The data: Begin

(** The line [METHOD path?query HTTP/1.1], with its end. *)
Definition request_line (f : frame) : result worker_error jstr :=
  method ← text_of (field "method" f);
  path ← text_of (field "path" f);
  query ← (if js_truthy (field "query" f) then q ← text_of (field "query" f); Ok ("?" ++ q) else Ok []);
  Ok (method ++ " " ++ path ++ query ++ " HTTP/1.1" ++ [13%N; 10%N]).

(** [session.x] of the session [handleOpen] found. *)
Definition expected_of (s : session) (method port path query bodyMode bodyHash : jstr) : expected_request :=
  ExpectedRequest (session_options (ss_verificationKey s) (ss_targetAgentId s))
    [("effectiveInstanceId", Str (ss_effectiveInstanceId s)); ("enableGeneration", Str (ss_enableGeneration s));
     ("containerId", Str (ss_containerId s)); ("generationDigest", Str (ss_generationDigest s));
     ("relaySessionId", Str (ss_relaySessionId s)); ("denySetDigest", Str (ss_denySetDigest s));
     ("method", Str method); ("port", Str port); ("path", Str path); ("query", Str query);
     ("bodyMode", Str bodyMode); ("bodyHash", Str bodyHash)].

Definition requireSession : workerM session :=
  s ← gets w_session;
  match s with
  | Some s => mret s
  | None => throw HelloFirst
  end.

(** The request as it begins: nothing counted, nothing happened. *)
Definition new_stream (id : jstr) (f : frame) (port requestMaxBytes responseMaxBytes : Z) : stream :=
  Stream id f port false 0 0 requestMaxBytes responseMaxBytes 0 false false false false false.

Definition handleOpen (f : frame) (r : readings) : workerM unit :=
  session ← requireSession;
  id ← lift (text_or (field "requestId" f));
  streams ← gets w_streams;
  _ ← require (truthy id && negb (map_has id streams)) BadRequestId;
  _ ← require (negb (has_own "deniedPorts" (fr_fields f) || has_own "denySetDigest" (fr_fields f)
        || has_own "verificationKey" (fr_fields f))) DenySetAltered;
  portText ← lift (text_or (field "port" f));
  let port := decimal_value portText in
  _ ← require (PORT_PATTERN portText && (port <=? 65535)%Z) BadPort;
  _ ← require (negb (existsb (Z.eqb port) (ss_deniedPorts session))) PortReserved;
  _ ← require (is_str (field "mode" f) "http1" || is_str (field "mode" f) "websocket") BadMode;
  path ← lift (text_or (field "path" f));
  _ ← require (starts_with path "/") BadPath;
  _ ← require (is_str (field "bodyMode" f) "buffered" || is_str (field "bodyMode" f) "stream"
        || is_str (field "bodyMode" f) "none") BadBodyMode;
  method ← lift (text_or (field "method" f));
  query ← lift (text_or (field "query" f));
  bodyMode ← lift (text_or (field "bodyMode" f));
  bodyHash ← lift (text_or (field "bodyHash" f));
  _ ← with_requestCache (verifyRelayRequestToken (field "token" f)
    (expected_of session (to_upper method) portText path query bodyMode bodyHash) r);
  limits ← lift (read_limits f);
  line ← lift (request_line f);
  let streamedBodyBytes := limit_of "streamedBodyBytes" limits in
  let requestBodyBytes :=
    if is_str (field "bodyMode" f) "stream" then streamedBodyBytes else limit_of "bufferedBodyBytes" limits in
  let requestMaxBytes := (requestBodyBytes + limit_of "requestHeaderBytes" limits + Z.of_nat (byte_length line))%Z in
  let responseMaxBytes := (streamedBodyBytes + limit_of "responseHeaderBytes" limits + 64)%Z in
  modify (fun w =>
    set_streams (map_set id (length (w_sockets w)) (w_streams w))
      (set_sockets (w_sockets w ++ [new_stream id f port requestMaxBytes responseMaxBytes]) w)).

(** The bytes of a DATA frame. *)
Definition frame_data (f : frame) : result worker_error bytes :=
  match fr_data f with
  | Some b => Ok b
  | None =>
      match js_or (field "data" f) (Str []) with
      | Str s => Ok (utf8_bytes s)
      | v =>
          match buffer_from v with
          | Ok b => Ok b
          | Err e => Err (InLanguage e)
          end
      end
  end.

(** DATA for the request at [i]: over its limit the connection is destroyed. *)
Definition write_request (i : nat) (n : Z) (w : worker) : worker :=
  let w := update i (count_request n) w in
  match w_sockets w !! i with
  | Some s =>
      if (sk_requestMaxBytes s <? sk_requestBytes s)%Z then update i (destroy true) w
      else update i (count_written n) w
  | None => w
  end.

Definition handleStreamFrame (f : frame) : workerM unit :=
  _ ← requireSession;
  id ← lift (text_or (field "requestId" f));
  w ← gets (fun w => w);
  match i ← map_get id (w_streams w); s ← w_sockets w !! i; Some (i, s) with
  | None => throw UnknownRequest
  | Some (i, s) =>
      if sk_terminal s then throw UnknownRequest
      else if is_str (field "type" f) "DATA" then
        data ← lift (frame_data f);
        modify (write_request i (Z.of_nat (length data)))
      else if is_str (field "type" f) "HALF_CLOSE" then skip
      else if is_str (field "type" f) "CANCEL" then
        modify (fun w => finishStream i (SentEnd id true) (update i (destroy false) w))
      else throw UnexpectedFrame
  end.
(* ===== verification/RelayWorkerTheorems.v ===== *)
(** What a relay worker promises: it connects only where the router's tokens let
    it, within their limits, and says of every request what the protocol
    allows. *)

From stdpp Require Import prelude.
From Stdlib Require Import NArith.
From S2P Require Import Prelude.
From S2P Require Import JsString.
From S2P Require Import JsNumber.
From S2P Require Import JsMap.
From S2P Require Import JsValue.
From S2P Require Import JsBytes.
From S2P Require Import JsDouble.
From S2P Require Import JsDecimal.
From S2P Require Import AgentPort.
From S2P Require Import AgentPortTheorems.
From S2P Require Import RequestHash.
From S2P Require Import RelayToken.
From S2P Require Import RelayTokenTheorems.
From S2P Require Import RelayAuth.
From S2P Require Import RelayAuthTheorems.
From S2P Require Import RelayFrames.
From S2P Require Import RelayWorker.
From S2P Require Import RelayWorkerFacts.

Local Open Scope Z_scope.

(** ** How requests evolve *)

Record evolves (s s' : stream) : Prop := Evolves {
  ev_open : sk_open s' = sk_open s;
  ev_port : sk_port s' = sk_port s;
  ev_terminal : sk_terminal s = true -> sk_terminal s' = true;
  ev_closed : sk_closed s' = true -> sk_closed s = true \/ sk_terminal s' = true
}.

#[export] Instance evolves_preorder : PreOrder evolves.
Proof.
  split; [intros s; constructor; auto|]. intros s t u [H1 H2 H3 H4] [G1 G2 G3 G4].
  constructor; [congruence..|auto|]. intros Hu. destruct (G4 Hu) as [Ht|]; [|by right].
  destruct (H4 Ht); auto.
Qed.

(** No request is new; each has evolved. *)
Definition advances (w w' : worker) : Prop :=
  forall i s', w_sockets w' !! i = Some s' -> exists s, w_sockets w !! i = Some s /\ evolves s s'.

#[export] Instance advances_preorder : PreOrder advances.
Proof.
  split; [intros w i s; by exists s|]. intros w1 w2 w3 H1 H2 i s (t & Ht & Hts)%H2.
  destruct (H1 i t Ht) as (u & Hu & Hut). exists u. split; [done|by etrans].
Qed.
(** * Conniebot: message pipeline, command router, reply lifecycle

    A shallow embedding of [src/conniebot.ts] (class [Conniebot]) and of
    [embed/embed.js], with the properties the specification states about
    them.

    JavaScript strings are sequences of UTF-16 code units, so they are
    modelled as [list N]; [.length] is [length], and the ellipsis the bot
    appends is the single code unit U+2026. *)

From Stdlib Require Import ZArith NArith Lia.
From stdpp Require Import base option list strings gmap.

Local Open Scope N_scope.

(** ** JavaScript strings *)

Abbreviation jsstring := (list N).

(** An ASCII literal of the source, as code units. *)
Fixpoint js (s : string) : jsstring :=
  match s with
  | EmptyString => []
  | String a s' => Ascii.N_of_ascii a :: js s'
  end.

(** [Array.prototype.join(sep)] on an array of strings. *)
Fixpoint join (sep : jsstring) (l : list jsstring) : jsstring :=
  match l with
  | [] => []
  | [x] => x
  | x :: l' => x ++ sep ++ join sep l'
  end.

(** [s.split(" ")]: split at every occurrence of the one-character
    separator; the empty string gives one empty token. *)
Fixpoint split_on (sep : N) (s : jsstring) : list jsstring :=
  match s with
  | [] => [[]]
  | c :: s' =>
      if c =? sep then [] :: split_on sep s'
      else match split_on sep s' with
           | tok :: toks => (c :: tok) :: toks
           | [] => [[c]]
           end
  end.

(** [s.slice(0, n)] for an integral [n]: a negative end counts from the
    end of the string, and the end is clamped to the string. *)
Definition slice0 (s : jsstring) (n : Z) : jsstring :=
  let len := Z.of_nat (length s) in
  let e := if (n <? 0)%Z then Z.max (len + n) 0 else Z.min n len in
  take (Z.to_nat e) s.

(** [s.startsWith(t)]. *)
Fixpoint starts_with (t s : jsstring) : bool :=
  match t, s with
  | [], _ => true
  | a :: t', b :: s' => (a =? b) && starts_with t' s'
  | _ :: _, [] => false
  end.

(** [s.includes(t)]. *)
Fixpoint includes (s t : jsstring) : bool :=
  starts_with t s ||
  match s with
  | [] => false
  | _ :: s' => includes s' t
  end.

(** JavaScript truthiness of a possibly undefined string: [undefined]
    and the empty string are falsy. *)
Definition truthy (o : option jsstring) : bool :=
  match o with
  | Some (_ :: _) => true
  | _ => false
  end.

(** ** The regular expressions of the command router

    [\s] is WhiteSpace and LineTerminator of ECMAScript; [.] (without the
    [s] flag) is everything but a LineTerminator. *)

Definition line_terminator (c : N) : bool :=
  existsb (N.eqb c) [10; 13; 8232; 8233].

Definition white_space (c : N) : bool :=
  existsb (N.eqb c) [9; 10; 11; 12; 13; 32; 160; 5760; 8232; 8233; 8239; 8287; 12288; 65279]
  || ((8192 <=? c) && (c <=? 8202)).

Definition non_space (c : N) : bool := negb (white_space c).  (* \S *)
Definition dot (c : N) : bool := negb (line_terminator c).    (* .  *)

(** The pattern language the router needs: a sequence of atoms. *)
Inductive atom : Type :=
  | Bol                          (* ^ , no [m] flag *)
  | Lit (c : N)                  (* one literal (escaped) character *)
  | OptLit (c : N)               (* c? , greedy *)
  | CapStar (cls : N -> bool).   (* (cls* ) , a capture group, greedy *)

(** A greedy star under a capture group: take one more character of the
    class if what follows can still match, and stop otherwise. [k] matches
    the rest of the pattern; the result pairs the capture with the captures
    of the rest. *)
Fixpoint star (cls : N -> bool) (k : bool -> jsstring -> option (list jsstring))
    (start : bool) (s : jsstring) : option (jsstring * list jsstring) :=
  let stop := pair [] <$> k start s in
  match s with
  | x :: s' =>
      if cls x then
        match star cls k false s' with
        | Some (cap, m) => Some (x :: cap, m)
        | None => stop
        end
      else stop
  | [] => stop
  end.

(** Backtracking matcher at one start position. [start] tells whether the
    current position is index 0. The result lists the captures in order. *)
Fixpoint exec (r : list atom) (start : bool) (s : jsstring) {struct r}
  : option (list jsstring) :=
  match r with
  | [] => Some []
  | Bol :: r' => if start then exec r' start s else None
  | Lit c :: r' =>
      match s with
      | x :: s' => if x =? c then exec r' false s' else None
      | [] => None
      end
  | OptLit c :: r' =>
      let taken :=
        match s with
        | x :: s' => if x =? c then exec r' false s' else None
        | [] => None
        end in
      match taken with
      | Some m => Some m
      | None => exec r' start s
      end
  | CapStar cls :: r' =>
      (fun '(cap, m) => cap :: m) <$> star cls (exec r') start s
  end.

(** [String.prototype.match] with a regular expression without the [g]
    flag: the first start position, from index 0 on, at which the pattern
    matches. Only the captures are kept (the source discards the full
    match: [const [, cmd, args] = toks]). *)
Fixpoint scan (r : list atom) (start : bool) (s : jsstring)
  : option (list jsstring) :=
  match exec r start s with
  | Some m => Some m
  | None =>
      match s with
      | [] => None
      | _ :: s' => scan r false s'
      end
  end.

Definition js_match (s : jsstring) (r : list atom) : option (list jsstring) :=
  scan r true s.

(** The pattern built by [XRegExp.build] in [command]: a non-capturing
    group holding the anchor and the escaped prefix, then a capture group
    of non-whitespace characters repeated, an optional space, and a capture
    group of any characters repeated. [XRegExp.escape] makes every
    character of the prefix match itself. *)
Definition prefixRegex (prefix : jsstring) : list atom :=
  Bol :: (Lit <$> prefix) ++ [CapStar non_space; OptLit 32; CapStar dot].

(** ** Data of the bot *)

(** Discord identifiers (snowflakes) are compared for equality only. *)
Abbreviation Snowflake := N.

Record EmbedField : Type := { name : jsstring; value : jsstring }.

(** [MessageEmbedOptions] / [RichEmbed], as far as the code reads it. An
    absent property is [None]. *)
Record MessageEmbedOptions : Type := {
  title : option jsstring;
  description : option jsstring;
  fields : option (list EmbedField);
}.

(** [MessageEmbed | string]: what is sent, and what a template is. *)
Inductive Reply : Type :=
  | Plain (text : jsstring)
  | Structured (embed : MessageEmbedOptions).

Record User : Type := { user_id : Snowflake; bot : bool }.

Record Message : Type := {
  message_id : Snowflake;
  content : jsstring;
  author : User;
  channel : Snowflake;
}.

Record MessageReaction : Type := {
  reaction_message : Message;
  emoji_name : jsstring;
}.

Record JsError : Type := { err_message : option jsstring }.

The data: End

Task to complete: What do the lines above say from the one containing "with_requestCache (verifyRelayRequestToken (field" down to the one containing "let requestMaxBytes := (requestBodyBytes"? Return them exactly, both end lines included, and only them.

Exercise result:
  _ ← with_requestCache (verifyRelayRequestToken (field "token" f)
    (expected_of session (to_upper method) portText path query bodyMode bodyHash) r);
  limits ← lift (read_limits f);
  line ← lift (request_line f);
  let streamedBodyBytes := limit_of "streamedBodyBytes" limits in
  let requestBodyBytes :=
    if is_str (field "bodyMode" f) "stream" then streamedBodyBytes else limit_of "bufferedBodyBytes" limits in
  let requestMaxBytes := (requestBodyBytes + limit_of "requestHeaderBytes" limits + Z.of_nat (byte_length line))%Z in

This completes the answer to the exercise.